Work to be completed: Which of the lines below include the word "destruct"? Pull each one out.

Dataset:
= = = = = = =

Lemma returns_bind {A B} (m : nat -> Op E A) (k : nat -> A -> Op E B) w :
  returns m w -> (forall a w', converges m w a w' -> returns (fun f => k f a) w') ->
  returns (fun f => op_bind (m f) (k f)) w.
Proof.
  intros (a & w1 & Hm) Hk. destruct (Hk a w1 Hm) as (b & w2 & N2 & H2).
  destruct Hm as [N1 H1]. exists b, w2, (N1 `max` N2)%nat; intros f Hf.
  rewrite op_bind_run, H1 by lia. by apply H2; lia.
Qed.
(** The same when what follows is known to return anywhere. *)
Lemma returns_seq {A B} (m : nat -> Op E A) (k : nat -> A -> Op E B) w :
  returns m w -> (forall a w', returns (fun f => k f a) w') ->
  returns (fun f => op_bind (m f) (k f)) w.
Proof. intros H1 H2; apply returns_bind; auto. Qed.

Lemma returns_on_port {A} (m : ST E A) w : returns (fun _ => on_port m) w.
Proof.
  eapply (returns_const _ w (result m (port w)) (mkModemWorld (exec m (port w)) (modem w))).
  unfold on_port; by rewrite (run_split m).
Qed.
Lemma returns_get w : returns (fun _ => get_modem (E := E)) w.
Proof. by eapply returns_const. Qed.
Lemma returns_set_rx r w : returns (fun _ => set_rx (E := E) r) w.
Proof. by eapply returns_const. Qed.
Lemma returns_set_fd r w : returns (fun _ => set_fd (E := E) r) w.
Proof. by eapply returns_const. Qed.
Lemma returns_set_vendor r w : returns (fun _ => set_vendor (E := E) r) w.
Proof. by eapply returns_const. Qed.
Lemma returns_set_reasm r w : returns (fun _ => set_reasm (E := E) r) w.
Proof. by eapply returns_const. Qed.

(** A first step that takes no fuel. *)
Lemma returns_step {A B} (m : Op E A) (k : nat -> A -> Op E B) w a w' :
  m w = (Some a, w') -> returns (fun f => k f a) w' ->
  returns (fun f => op_bind m (k f)) w.
Proof.
  intros Hm (b & w2 & N & H). exists b, w2, N; intros f Hf.
  rewrite op_bind_run, Hm; auto.
Qed.
Lemma returns_port {A B} (m : ST E A) (k : nat -> A -> Op E B) w :
  returns (fun f => k f (result m (port w))) (mkModemWorld (exec m (port w)) (modem w)) ->
  returns (fun f => op_bind (on_port m) (k f)) w.
Proof. apply returns_step, on_port_run. Qed.

Lemma returns_ext {A} (m m' : nat -> Op E A) w :
  (forall f, m f w = m' f w) -> returns m' w -> returns m w.
Proof. intros H (a & w' & N & HN). exists a, w', N; intros; rewrite H; auto. Qed.

(** A loop that unfolds on its own fuel. *)
Lemma returns_unfold {A} (m m' : nat -> Op E A) w :
  (forall f, m (S f) w = m' f w) -> returns m' w -> returns m w.
Proof.
  intros H (a & w' & N & HN). exists a, w', (S N); intros [|f] Hf; [lia |].
  rewrite H; apply HN; lia.
Qed.
End Returns.

Create HintDb returns.
#[export] Hint Resolve returns_ret returns_on_port returns_get returns_set_rx returns_set_fd
  returns_set_vendor returns_set_reasm returns_seq : returns.

Ltac returning :=
  repeat first
    [ progress intros
    | assumption
    | solve [auto with returns]
    | apply (returns_seq (A := _) (B := _)); [| intros ? ?]
    | case_goal ].

Section Patient.
Context {E : Type} `{SP : SerialPort E} `{CE : Cellular} `{PP : !PatientPort E}.
Implicit Types w : ModemWorld E.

= = = = = = =

Answer below:
  intros (a & w1 & Hm) Hk. destruct (Hk a w1 Hm) as (b & w2 & N2 & H2).
  destruct Hm as [N1 H1]. exists b, w2, (N1 `max` N2)%nat; intros f Hf.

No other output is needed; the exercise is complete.